Fig. 6.

Putative mechanisms responsible for the indigo carmine-induced inactivation of endothelial nitric oxide (NO), which may be involved in the indigo carmine-induced enhancement of the contraction evoked by phenylephrine in an isolated rat aorta [7,14,15]. The basal NO is produced by endothelial nitric oxide synthase (eNOS) and NO normally diffuses out of the endothelium to react with guanylyl cyclase (GC), which leads to the production of cyclic guanosine monophosphate (cGMP) and vasorelaxation. Superoxide anion (O₂^·-), which may be produced by enzyme systems (e.g., xanthine oxidase, cyclooxygenase, lipoxygenase, NADPH oxidase, NADPH-cytochrome P450 reductase) stimulated by indigo carmine, inactivates NO to form peroxynitrite (ONOO^-), which leads to the decreased formation of cGMP and the inhibition of vasorelaxation.
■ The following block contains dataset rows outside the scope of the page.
Lemma out_edges_elem n edges l g u v : adjacent n edges l g -> v ∈ out_edges l u <-> dep edges u v.
Proof.
  intros Ha. unfold out_edges. rewrite list_elem_of_fmap. split.
  - intros ([a b] & -> & [Hau Hin]%list_elem_of_filter). cbn in *. subst. by apply (adj_elem _ _ _ _ Ha) in Hin.
  - intros Hd. exists (u, v). rewrite list_elem_of_filter. split; [done|]. split; [done|]. by apply (adj_elem _ _ _ _ Ha).
Qed.

Lemma out_edges_nodup n edges l g u : adjacent n edges l g -> NoDup (out_edges l u).
Proof.
  intros Ha. unfold out_edges. apply NoDup_fmap_2_strong; [|apply NoDup_filter, Ha].
  intros [a b] [c d] [Hx _]%list_elem_of_filter [Hy _]%list_elem_of_filter. cbn in *. congruence.
Qed.

Lemma dep_range n edges u v : in_range n edges -> dep edges u v -> u ∈ seq 0 n /\ v ∈ seq 0 n.
Proof.
  intros Hr [Hin _]. unfold in_range in Hr. rewrite Forall_forall in Hr. apply Hr in Hin as [? ?]. cbn in *.
  rewrite !elem_of_seq. lia.
Qed.

Lemma in_count_pending n edges l g v :
  in_range n edges -> adjacent n edges l g -> in_count l v = N.of_nat (pending (seq 0 n) (dep edges) [] v).
Proof.
  intros Hr Ha. unfold in_count, pending. f_equal. rewrite <- (length_fmap fst).
  apply Permutation_length, NoDup_Permutation.
  - apply NoDup_fmap_2_strong; [|apply NoDup_filter, Ha].
    intros [a b] [c d] [Hx _]%list_elem_of_filter [Hy _]%list_elem_of_filter. cbn in *. congruence.
  - apply NoDup_filter, NoDup_seq.
  - intros u. rewrite list_elem_of_fmap, list_elem_of_filter. split.
    + intros ([a b] & -> & [Hau Hin]%list_elem_of_filter). cbn in *. subst. apply (adj_elem _ _ _ _ Ha) in Hin. cbn in Hin.
      split; [split; [done|apply not_elem_of_nil]|]. by apply (dep_range n edges a v).
    + intros [[Hd _] _]. exists (u, v). rewrite list_elem_of_filter. split; [done|]. split; [done|].
      by apply (adj_elem _ _ _ _ Ha).
Qed.

(** ** The ready set *)

Definition ascending (l : list nat) : Prop := StronglySorted lt l.

Lemma btree_insert_elem x y l : y ∈ btree_insert x l <-> y = x \/ y ∈ l.
Proof.
  induction l as [|z l IH]; cbn [btree_insert]; [set_solver|].
  destruct (x <? z); [by rewrite !elem_of_cons|].
  destruct (Nat.eqb_spec x z) as [->|]; rewrite !elem_of_cons, ?IH; tauto.
Qed.
(* ===== verification/ObjectCompare.v ===== *)
(** * ObjectCompare: comparing indexes, foreign keys, triggers, routines, sequences,
      rules, owners and permissions ([schema_diff.rs], [group_foreign_keys],
      [diff_indexes_with_options] to [diff_owners], [diff_permissions]). *)

From stdpp Require Import gmap.
From S2P Require Import Prelude DbTypes WriteClass WriteUnlock SchemaTypes SchemaGraph SchemaNames ViewDdl ColumnCompare.

(** ** Objects with a key *)

(** The loops that [diff_triggers], [diff_functions], [diff_sequences] and
    [diff_rules] share: look the source up in a map of the target, then report the
    target objects whose key no source object has. *)
Section Keyed.

Context {Info : Type} `{Countable K}.
Variable key : Info -> K.
Variable object_name : Info -> text.
Variable object_changes : Info -> Info -> list text.

Definition by_key (objects : list Info) : gmap K Info := collect_map (map (fun x => (key x, x)) objects).

Definition keyed_source (target : list Info) (s : Info) : list (ObjectDiff.t Info) :=
  match by_key target !! key s with
  | None => [ObjectDiff.mk %"added" (object_name s) (Some s) None []]
  | Some t =>
      match object_changes s t with
      | [] => []
      | changes => [ObjectDiff.mk %"modified" (object_name s) (Some s) (Some t) changes]
      end
  end.

Definition keyed_target (source : list Info) (t : Info) : list (ObjectDiff.t Info) :=
  match by_key source !! key t with
  | Some _ => []
  | None => [ObjectDiff.mk %"removed" (object_name t) None (Some t) []]
  end.

Definition keyed_diff (source target : list Info) : list (ObjectDiff.t Info) :=
  (source ≫= keyed_source target) ++ (target ≫= keyed_target source).

End Keyed.

(** ** Triggers, routines, sequences, rules, owners *)

Definition trigger_changes (s t : TriggerInfo.t) : list text :=
  change (differs (TriggerInfo.event s) (TriggerInfo.event t)) %"event" (TriggerInfo.event t) (TriggerInfo.event s)
  ++ change (differs (TriggerInfo.timing s) (TriggerInfo.timing t)) %"timing" (TriggerInfo.timing t) (TriggerInfo.timing s).

Definition diff_triggers (source target : list TriggerInfo.t) : list TriggerDiff :=
  keyed_diff TriggerInfo.name TriggerInfo.name trigger_changes source target.

(** [def.replace("\r\n", "\n").split('\n')], each line with its blanks collapsed. *)
Definition normalize_definition (def : text) : text :=
  join [nl] (map (fun line => join [space] (split_whitespace line)) (split_at (N.eqb nl) (replace [cr; nl] [nl] def))).

Definition function_changes (s t : FunctionInfo.t) : list text :=
  change (differs (FunctionInfo.function_type s) (FunctionInfo.function_type t)) %"type"
    (FunctionInfo.function_type t) (FunctionInfo.function_type s)
  ++ change (differs (FunctionInfo.data_type s) (FunctionInfo.data_type t)) %"return type"
       (FunctionInfo.data_type t) (FunctionInfo.data_type s)
  ++ (if differs (normalize_definition (FunctionInfo.definition s)) (normalize_definition (FunctionInfo.definition t))
      then [%"definition changed"] else []).

Definition function_diff (d : ObjectDiff.t FunctionInfo.t) : FunctionDiff.t :=
  FunctionDiff.mk (ObjectDiff.diff_type d) (ObjectDiff.name d) None (ObjectDiff.source d) (ObjectDiff.target d) (ObjectDiff.changes d).

Definition function_key (f : FunctionInfo.t) : text * text := (FunctionInfo.name f, FunctionInfo.arguments f).

Definition diff_functions (source target : list FunctionInfo.t) : list FunctionDiff.t :=
  map function_diff (keyed_diff function_key FunctionInfo.name function_changes source target).

Definition show_bool (b : bool) : text := if b then %"true" else %"false".

Definition sequence_changes (s t : SequenceInfo.t) : list text :=
  change (differs (SequenceInfo.data_type s) (SequenceInfo.data_type t)) %"data_type" (SequenceInfo.data_type t) (SequenceInfo.data_type s)
  ++ change (differs (SequenceInfo.start_value s) (SequenceInfo.start_value t)) %"start" (SequenceInfo.start_value t) (SequenceInfo.start_value s)
  ++ change (differs (SequenceInfo.min_value s) (SequenceInfo.min_value t)) %"min" (SequenceInfo.min_value t) (SequenceInfo.min_value s)
  ++ change (differs (SequenceInfo.max_value s) (SequenceInfo.max_value t)) %"max" (SequenceInfo.max_value t) (SequenceInfo.max_value s)
  ++ change (differs (SequenceInfo.increment s) (SequenceInfo.increment t)) %"increment" (SequenceInfo.increment t) (SequenceInfo.increment s)
  ++ change (negb (Bool.eqb (SequenceInfo.cycle s) (SequenceInfo.cycle t))) %"cycle"
       (show_bool (SequenceInfo.cycle t)) (show_bool (SequenceInfo.cycle s))
  ++ match SequenceInfo.last_value s, SequenceInfo.last_value t with
     | Some a, Some b => change (differs a b) %"last_value" b a
     | _, _ => []
     end.

Definition diff_sequences (source target : list SequenceInfo.t) : list SequenceDiff :=
  keyed_diff SequenceInfo.name SequenceInfo.name sequence_changes source target.

Definition rule_changes (s t : RuleInfo.t) : list text :=
  if differs (RuleInfo.definition s) (RuleInfo.definition t) then [%"definition changed"] else [].

Definition diff_rules (source target : list RuleInfo.t) : list RuleDiff :=
  keyed_diff RuleInfo.name RuleInfo.name rule_changes source target.

(** Objects of one side only are not owners' business. *)
Definition diff_owners (source target : list OwnerInfo.t) : list OwnerDiff :=
  source ≫= fun s =>
    match by_key OwnerInfo.object_name target !! OwnerInfo.object_name s with
    | None => []
    | Some t =>
        match change (differs (OwnerInfo.owner s) (OwnerInfo.owner t)) %"owner" (OwnerInfo.owner t) (OwnerInfo.owner s) with
        | [] => []
        | changes => [ObjectDiff.mk %"modified" (OwnerInfo.object_name s) (Some s) (Some t) changes]
        end
    end.

(** ** Permissions *)

Definition permission_key (p : PermissionInfo.t) : text * text * text :=
  (PermissionInfo.grantee p, PermissionInfo.object_name p, PermissionInfo.privilege p).

Definition permission_diff (diff_type : text) (p : PermissionInfo.t) (source target : option PermissionInfo.t) : PermissionDiff.t :=
  PermissionDiff.mk diff_type (PermissionInfo.grantee p) (PermissionInfo.object_name p) (PermissionInfo.privilege p) source target.

Definition diff_permissions (source target : list PermissionInfo.t) : list PermissionDiff.t :=
  (source ≫= fun sp =>
     match by_key permission_key target !! permission_key sp with
     | Some _ => []
     | None => [permission_diff %"added" sp (Some sp) None]
     end)
  ++ (target ≫= fun tp =>
        match by_key permission_key source !! permission_key tp with
        | Some _ => []
        | None => [permission_diff %"removed" tp None (Some tp)]
        end).

(** ** Indexes *)

(** [l.get(i).copied().unwrap_or(false)]. *)
Definition flag_at (l : list bool) (i : nat) : bool := default false (l !! i).

Definition index_columns_equal (source target : IndexInfo.t) (ignore_column_name_case : bool) : bool :=
  (length (IndexInfo.columns source) =? length (IndexInfo.columns target))
  && forallb (fun b => b)
       (imap (fun i source_column =>
                let target_column := default [] (IndexInfo.columns target !! i) in
                if flag_at (IndexInfo.key_is_expression source) i || flag_at (IndexInfo.key_is_expression target) i
                then text_eqb source_column target_column
                else identifiers_equal source_column target_column ignore_column_name_case) (IndexInfo.columns source)).

Fixpoint identifier_lists_equal (left right : list text) (ignore_column_name_case : bool) : bool :=
  match left, right with
  | [], [] => true
  | l :: left', r :: right' => identifiers_equal l r ignore_column_name_case && identifier_lists_equal left' right' ignore_column_name_case
  | _, _ => false
  end.

Definition strip_prefix (prefix s : text) : option text :=
  if starts_with prefix s then Some (drop (length prefix) s) else None.

Definition index_name_is_server_generated (name : text) : bool :=
  let up := upper (trim name) in
  match strip_prefix %"SYS_C" up with
  | Some digits => negb (is_empty digits) && forallb is_ascii_digit digits
  | None => starts_with %"SQLITE_AUTOINDEX_" up
  end.

Definition included (i : IndexInfo.t) : list text := default [] (IndexInfo.included_columns i).

Definition index_signatures_equal (source target : IndexInfo.t) (ignore_column_name_case : bool) : bool :=
  Bool.eqb (IndexInfo.is_unique source) (IndexInfo.is_unique target)
  && bool_decide (IndexInfo.index_type source = IndexInfo.index_type target)
  && bool_decide (IndexInfo.filter source = IndexInfo.filter target)
  && bool_decide (IndexInfo.column_opclasses source = IndexInfo.column_opclasses target)
  && bool_decide (IndexInfo.key_options source = IndexInfo.key_options target)
  && index_columns_equal source target ignore_column_name_case
  && identifier_lists_equal (included source) (included target) ignore_column_name_case.

Definition index_names (l : list IndexInfo.t) : gset text := list_to_set (map IndexInfo.name l).

(** The target of one source index that only a server-generated name hides. *)
Definition server_generated_target (source target : list IndexInfo.t) (ignore_column_name_case : bool) (matched_targets : list nat)
    (source_index : IndexInfo.t) : option nat :=
  head (List.filter (fun position =>
          match target !! position with
          | None => false
          | Some target_index =>
              negb (bool_decide (position ∈ matched_targets) || IndexInfo.is_primary target_index
                    || bool_decide (IndexInfo.name target_index ∈ index_names source))
              && (index_name_is_server_generated (IndexInfo.name source_index)
                  || index_name_is_server_generated (IndexInfo.name target_index))
              && index_signatures_equal source_index target_index ignore_column_name_case
          end) (seq 0 (length target))).

Definition server_generated_step (source target : list IndexInfo.t) (ignore_column_name_case : bool)
    (st : list (option nat) * list nat) (source_index : IndexInfo.t) : list (option nat) * list nat :=
  if IndexInfo.is_primary source_index || bool_decide (IndexInfo.name source_index ∈ index_names target) then (st.1 ++ [None], st.2)
  else
    match server_generated_target source target ignore_column_name_case st.2 source_index with
    | None => (st.1 ++ [None], st.2)
    | Some position => (st.1 ++ [Some position], position :: st.2)
    end.

Definition match_server_generated_indexes (source target : list IndexInfo.t) (ignore_column_name_case : bool) : list (option nat) :=
  fst (foldl (server_generated_step source target ignore_column_name_case) ([], []) source).

Definition none_or_joined (l : list text) : text := if is_empty l then %"none" else join %", " l.

Definition show_opclass (o : option text) : text :=
  match o with Some v => if is_empty v then %"default" else v | None => %"default" end.

Definition index_changes (ignore_column_name_case : bool) (s t : IndexInfo.t) : list text :=
  change (negb (Bool.eqb (IndexInfo.is_unique s) (IndexInfo.is_unique t))) %"unique" (yes_no (IndexInfo.is_unique t)) (yes_no (IndexInfo.is_unique s))
  ++ change (negb (index_columns_equal s t ignore_column_name_case)) %"columns"
       (join %", " (IndexInfo.columns t)) (join %", " (IndexInfo.columns s))
  ++ change (differs (or_default (IndexInfo.index_type s)) (or_default (IndexInfo.index_type t))) %"type"
       (default %"default" (IndexInfo.index_type t)) (default %"default" (IndexInfo.index_type s))
  ++ change (differs (or_default (IndexInfo.filter s)) (or_default (IndexInfo.filter t))) %"filter"
       (default %"none" (IndexInfo.filter t)) (default %"none" (IndexInfo.filter s))
  ++ change (negb (identifier_lists_equal (included s) (included t) ignore_column_name_case)) %"include"
       (none_or_joined (included t)) (none_or_joined (included s))
  ++ change (negb (bool_decide (IndexInfo.column_opclasses s = IndexInfo.column_opclasses t))) %"opclass"
       (join %", " (map show_opclass (IndexInfo.column_opclasses t))) (join %", " (map show_opclass (IndexInfo.column_opclasses s))).

Definition source_index_diff (ignore_column_name_case : bool) (target : list IndexInfo.t) (generated : list (option nat))
    (position : nat) (s : IndexInfo.t) : list IndexDiff :=
  if IndexInfo.is_primary s then []
  else
    match by_key IndexInfo.name target !! IndexInfo.name s with
    | None =>
        match generated !! position ≫= fun p => p with
        | Some _ => []
        | None => [ObjectDiff.mk %"added" (IndexInfo.name s) (Some s) None []]
        end
    | Some t =>
        match index_changes ignore_column_name_case s t with
        | [] => []
        | changes => [ObjectDiff.mk %"modified" (IndexInfo.name s) (Some s) (Some t) changes]
        end
    end.

Definition target_index_diff (source : list IndexInfo.t) (generated : list (option nat)) (position : nat) (t : IndexInfo.t) : list IndexDiff :=
  if IndexInfo.is_primary t || existsb (fun p => bool_decide (p = Some position)) generated then []
  else
    match by_key IndexInfo.name source !! IndexInfo.name t with
    | Some _ => []
    | None => [ObjectDiff.mk %"removed" (IndexInfo.name t) None (Some t) []]
    end.

Definition diff_indexes_with_options (source target : list IndexInfo.t) (ignore_column_name_case : bool) : list IndexDiff :=
  let generated := match_server_generated_indexes source target ignore_column_name_case in
  concat (imap (source_index_diff ignore_column_name_case target generated) source)
  ++ concat (imap (target_index_diff source generated) target).

Definition diff_indexes (source target : list IndexInfo.t) : list IndexDiff := diff_indexes_with_options source target false.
The decreased formation of cGMP may contribute to the enhanced response to phenylephrine. A low-molecular-weight superoxide anion scavenger, tiron, or superoxide dismutase (SOD) convert O₂^·- to a more stable reactive oxygen species (ROS), hydrogen peroxide (H₂O₂), leading to the inhibition of NO inactivation induced by O₂^·- and the restoration of production of cGMP, which attenuates the augmented response to phenylephrine. (↑): increase, (↓); decrease, GTP: guanosine triphosphate, NADPH: nicotinamide adenine dinucleotide phosphate.